Only one stretch of the data below is needed. Output the lines from the one with "Definition count : M" up to and including the one with "Definition after (op", exactly as they stand.

··· RECORDED DATA ···

Lemma frozen_calls cs s k e :
  od_get (_entries s.1) k = Some e → frozen e →
  od_get (_entries (run_calls s cs).1) k = Some e ∧
  ∃ ext, executions (run_calls s cs) = executions s ++ ext ∧ k ∉ ext.
Proof.
  intros Hk Hf. revert s Hk. induction cs as [|cl cs IH]; intros s Hk.
  { split; [done|]. exists []. rewrite app_nil_r. split; [done|by intros ?%not_elem_of_nil]. }
  rewrite run_calls_cons. destruct (step_ok_call cl s) as (Hkeep & ext & Hext & Hh).
  destruct (IH (run_call cl s)) as (Hk' & ext' & Hext' & Hn); [by apply Hkeep|].
  split; [done|]. exists (ext ++ ext'). rewrite Hext', Hext, app_assoc. split; [done|].
  rewrite elem_of_app. intros [Hin|]; [|done]. apply Hh in Hin as [_ Hp]. by apply Hf, Hp.
Qed.

(** An uncertain entry stays at the head of its channel. *)
Lemma uncertain_blocks cs s k e :
  state_ok s → od_get (_entries s.1) k = Some e → status e = uncertain_effect →
  channel_log (_channel k) (executions (run_calls s cs)) =
  channel_log (_channel k) (executions s).
Proof.
  intros Hok Hk Hu. revert s Hok Hk. induction cs as [|cl cs IH]; intros s Hok Hk; [done|].
  rewrite run_calls_cons.
  assert (frozen e) as Hf by (unfold frozen; congruence).
  destruct (step_ok_call cl s) as (Hkeep & ext & Hext & Hh).
  rewrite (IH (run_call cl s)), Hext by auto using run_call_ok.
  unfold channel_log. rewrite filter_app, fmap_app. rewrite (filter_none _ ext).
  { by rewrite app_nil_r. }
  intros k' Hk' Hc. apply Hh in Hk' as [Hs Hp].
  pose proof (ok_status _ _ Hok _ _ Hk) as Hst. unfold status_ok in Hst. rewrite Hu in Hst.
  rewrite Hc, <- Hst in Hs. rewrite (key_ext k' k Hc Hs) in Hp. apply Hp in Hk. done.
Qed.

Lemma digest_object p d : _digest p = Ok d → ∃ fields, p = JObj fields.
Proof. destruct p; cbn; eauto || discriminate. Qed.
End trace.

(** ** One call of [execute_once], for its clients *)

Section execute_once.
Context `{Hashlib} {T W : Type}.
Implicit Types (l : Ledger T) (k : TransactionKey) (op : M W T).

(** The call runs its operation. *)
Definition fresh_in l k : Prop :=
  od_get (_entries l) k = None ∧ source_sequence k = next_channel l (_channel k) ∧
  source_sequence k = next_target l (_channel k).

Definition outcome_entry (digest : string) (r : result T) : Entry T :=
  match r with
  | Ok t => mkEntry digest complete (Some t)
  | Err _ => mkEntry digest uncertain_effect None
  end.

Lemma execute_once_fresh k p d op l w :
  _digest p = Ok d → fresh_in l k →
  ∃ l', execute_once k p op (l, w) = (Some <$> (op w).1, (l', (op w).2)) ∧
        _entries l' = od_set (_entries l) k (outcome_entry d (op w).1).
Proof.
  intros Hp (Hk & Hc & Ht). unfold execute_once. unfold_M. rewrite Hp, Hk, <- Hc, <- Ht, Z.eqb_refl.
  cbn -[run_target]. unfold run_target. destruct (op w) as [[t|x] w1]; cbn; eexists; (split; [done|]);
    cbn; by rewrite !od_set_set.
Qed.

Lemma execute_once_replay k p op l w (e : Entry T) :
  od_get (_entries l) k = Some e → status e = complete → _digest p = Ok (payload_digest e) →
  execute_once k p op (l, w) = (Ok (receipt e), (l, w)).
Proof.
  intros Hk He Hp. unfold execute_once. unfold_M. by rewrite Hp, Hk, He, !bool_decide_true.
Qed.

(** Otherwise it changes nothing, and returns only a frozen receipt. *)
Lemma execute_once_other k p op l w :
  ¬ fresh_in l k →
  (execute_once k p op (l, w)).2 = (l, w) ∧
  ∀ x, (execute_once k p op (l, w)).1 = Ok x →
    ∃ e, od_get (_entries l) k = Some e ∧ status e = complete ∧ receipt e = x ∧
         _digest p = Ok (payload_digest e).
Proof.
  intros Hn. unfold execute_once. unfold_M. destruct (_digest p) as [d|]; [|done].
  destruct (od_get (_entries l) k) as [e|] eqn:Hk.
  - destruct (raise_if _ _) as [[]|] eqn:H1; [|done]. destruct (raise_if (negb (bool_decide (status e = _))) _)
      as [[]|] eqn:H2; [|done].
    inv_Ok. subst. split; [done|]. intros x [= <-]. by exists e.
  - destruct (raise_if _ _) as [[]|] eqn:H1; [|done].
    destruct (raise_if (negb (_ =? next_target l _)) _) as [[]|] eqn:H2; [|done].
    inv_Ok. destruct Hn. split_and!; [done|lia|lia].
Qed.

#[export] Instance fresh_in_dec l k : Decision (fresh_in l k).
Proof. unfold fresh_in. apply _. Defined.
End execute_once.

(** ** Properties *)

Section properties.
Context `{Hashlib} {T W : Type}.
Implicit Types (w : W) (op : M W T) (cs : list (@call T W)) (l : Ledger T).

(** C1.  At-most-once, in-order delivery.  Whatever sequence of calls of the
    four methods is made on a fresh ledger, with any payloads and any target
    operations (raising ones included), no transaction key runs its target
    twice, and on every source channel targets run in strictly increasing
    source sequence. *)
Theorem target_runs_once_in_order w cs :
  let log := executions (run_calls (new_ledger, (w, [])) cs) in
  NoDup log ∧ ∀ c : Channel, StronglySorted Z.lt (channel_log c log).
Proof.
  cbn zeta. assert (Hs : ∀ c, StronglySorted Z.lt (channel_log c
    (executions (run_calls (new_ledger, (w, [])) cs)))) by apply start_ok.
  split; [by apply sorted_NoDup|done].
Qed.

(**  Replay.  Once a key is complete, then after any further calls both
    [complete_accepted] and [execute_once] with the same payload return the
    frozen receipt without touching ledger or world, and none of the further
    calls ran its target again. *)
Lemma completed_key_replays (s : @state T W) cs k p op (e : Entry T) :
  od_get (_entries s.1) k = Some e → status e = complete → _digest p = Ok (payload_digest e) →
  let s' := run_calls s cs in
  complete_accepted k p (traced k op) s' = (Ok (receipt e), s') ∧
  execute_once k p (traced k op) s' = (Ok (receipt e), s') ∧
  ∃ ext, executions s' = executions s ++ ext ∧ k ∉ ext.
Proof.
  intros Hk Hc Hp s'. destruct (frozen_calls cs s k e) as [Hk' Hext]; [done| |].
  { unfold frozen. congruence. }
  fold s' in Hk', Hext. destruct s' as [l' x]; cbn [fst] in Hk'.
  unfold complete_accepted, execute_once. unfold_M. rewrite Hp, Hk'.
  rewrite Hc, !bool_decide_true by done. split_and!; done.
Qed.

(** C2.  An uncertain effect is final and blocks its channel: in any state
    reached from a fresh ledger, once a target raised, no later sequence of
    calls runs any target of that source channel, and each of the four methods,
    called for the key itself with any payload and operation, raises and changes
    neither ledger nor world. *)
Theorem uncertain_effect_is_final w cs0 cs k (e : Entry T) p op :
  let s := run_calls (new_ledger, (w, [])) cs0 in
  let s' := run_calls s cs in
  od_get (_entries s.1) k = Some e → status e = uncertain_effect →
  od_get (_entries s'.1) k = Some e ∧
  channel_log (_channel k) (executions s') = channel_log (_channel k) (executions s) ∧
  (∃ x, accept k p s'.1 = (Err x, s'.1)) ∧ (∃ x, cancel_accepted k p s'.1 = (Err x, s'.1)) ∧
  (∃ x, complete_accepted k p (traced k op) s' = (Err x, s')) ∧
  (∃ x, execute_once k p (traced k op) s' = (Err x, s')).
Proof.
  intros s s' Hk Hu. assert (Hok : state_ok s) by apply start_ok.
  destruct (frozen_calls cs s k e) as [Hk' _]; [done|unfold frozen; congruence|].
  split; [done|]. split; [by eapply uncertain_blocks|].
  fold s' in Hk'. clearbody s'. destruct s' as [l' [w' log']]; cbn [fst] in Hk'.
  unfold accept, complete_accepted, cancel_accepted, execute_once; unfold_M; cbn [fst snd].
  destruct (_digest p) as [d|x]; [|eauto 10]. rewrite Hk', !Hu. cbn.
  destruct (decide (payload_digest e = d)) as [Hd|Hd];
    [rewrite !bool_decide_true by done|rewrite !bool_decide_false by done]; cbn; rewrite ?Hu; cbn; eauto 10.
Qed.

(** Same identity, other payload: when a key is known and a call carries
    a payload with another digest, every method raises and changes neither the
    ledger nor the world. *)
Lemma conflicting_payload_refused (s : Ledger T * W) k p op (e : Entry T) :
  od_get (_entries s.1) k = Some e → _digest p ≠ Ok (payload_digest e) →
  (∃ x, accept k p s.1 = (Err x, s.1)) ∧ (∃ x, cancel_accepted k p s.1 = (Err x, s.1)) ∧
  (∃ x, complete_accepted k p op s = (Err x, s)) ∧ (∃ x, execute_once k p op s = (Err x, s)).
Proof.
  destruct s as [l w]; cbn [fst]. intros Hk Hp.
  unfold accept, complete_accepted, cancel_accepted, execute_once; unfold_M.
  destruct (_digest p) as [d|x]; [|eauto 10].
  rewrite Hk. rewrite !(bool_decide_false (payload_digest e = d)) by congruence. cbn.
  rewrite decide_False by congruence. eauto 10.
Qed.
End properties.

(** *** The hypotheses are satisfiable *)

Module Example_ledger.
#[local] Existing Instance checksum_hashlib.

Definition k1 : TransactionKey := mkKey "e" "t" "cpu" 0 "bus" 1.
Definition k2 : TransactionKey := mkKey "e" "t" "cpu" 0 "bus" 2.
Definition payload : json := JObj [("op", JStr "read")].
Definition other : json := JObj [("op", JStr "write")].
Definition count : M Z Z := λ n, (Ok (n * 10), n + 1).
Definition fail : M Z Z := λ n, (Err (RuntimeError "bus"), n + 1).
Definition calls (op : M Z Z) : list call :=
  [Accept k1 payload; Accept k2 payload; Complete k1 payload op].
Definition after (op : M Z Z) : @state Z Z := run_calls (new_ledger, (1, [])) (calls op).
Definition entry_of (s : @state Z Z) k : Entry Z :=
  default (mkEntry "" cancelled None) (od_get (_entries s.1) k).

Lemma completed_key_replays_witness :
  let s := after count in
  let s' := run_calls s [Complete k2 payload count; Cancel k1 payload] in
  complete_accepted k1 payload (traced k1 fail) s' = (Ok (Some 10), s') ∧
  execute_once k1 payload (traced k1 fail) s' = (Ok (Some 10), s') ∧
  ∃ ext, executions s' = executions s ++ ext ∧ k1 ∉ ext.
Proof.
  exact (completed_key_replays (after count) [Complete k2 payload count; Cancel k1 payload]
    k1 payload fail (entry_of (after count) k1) eq_refl eq_refl eq_refl).
Defined.

Lemma uncertain_effect_is_final_witness :
  let s := after fail in
  let s' := run_calls s [Complete k2 payload count; Execute k1 payload count] in
  od_get (_entries s'.1) k1 = Some (entry_of s k1) ∧
  channel_log (_channel k1) (executions s') = channel_log (_channel k1) (executions s) ∧
  (∃ x, accept k1 payload s'.1 = (Err x, s'.1)) ∧ (∃ x, cancel_accepted k1 payload s'.1 = (Err x, s'.1)) ∧
  (∃ x, complete_accepted k1 payload (traced k1 count) s' = (Err x, s')) ∧
  (∃ x, execute_once k1 payload (traced k1 count) s' = (Err x, s')).
Proof.
  exact (uncertain_effect_is_final 1 (calls fail)
    [Complete k2 payload count; Execute k1 payload count] k1 (entry_of (after fail) k1)
    payload count eq_refl eq_refl).
Defined.

Lemma conflicting_payload_refused_witness :
  let s := after count in
  (∃ x, accept k1 other s.1 = (Err x, s.1)) ∧ (∃ x, cancel_accepted k1 other s.1 = (Err x, s.1)) ∧
  (∃ x, complete_accepted k1 other (traced k1 count) s = (Err x, s)) ∧
  (∃ x, execute_once k1 other (traced k1 count) s = (Err x, s)).
Proof.
  apply (conflicting_payload_refused (after count) k1 other (traced k1 count)
    (entry_of (after count) k1)).
  - reflexivity.
  - vm_compute. discriminate.
Defined.
End Example_ledger.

···

SOLUTION TO THE PROBLEM:
Definition count : M Z Z := λ n, (Ok (n * 10), n + 1).
Definition fail : M Z Z := λ n, (Err (RuntimeError "bus"), n + 1).
Definition calls (op : M Z Z) : list call :=
  [Accept k1 payload; Accept k2 payload; Complete k1 payload op].
Definition after (op : M Z Z) : @state Z Z := run_calls (new_ledger, (1, [])) (calls op).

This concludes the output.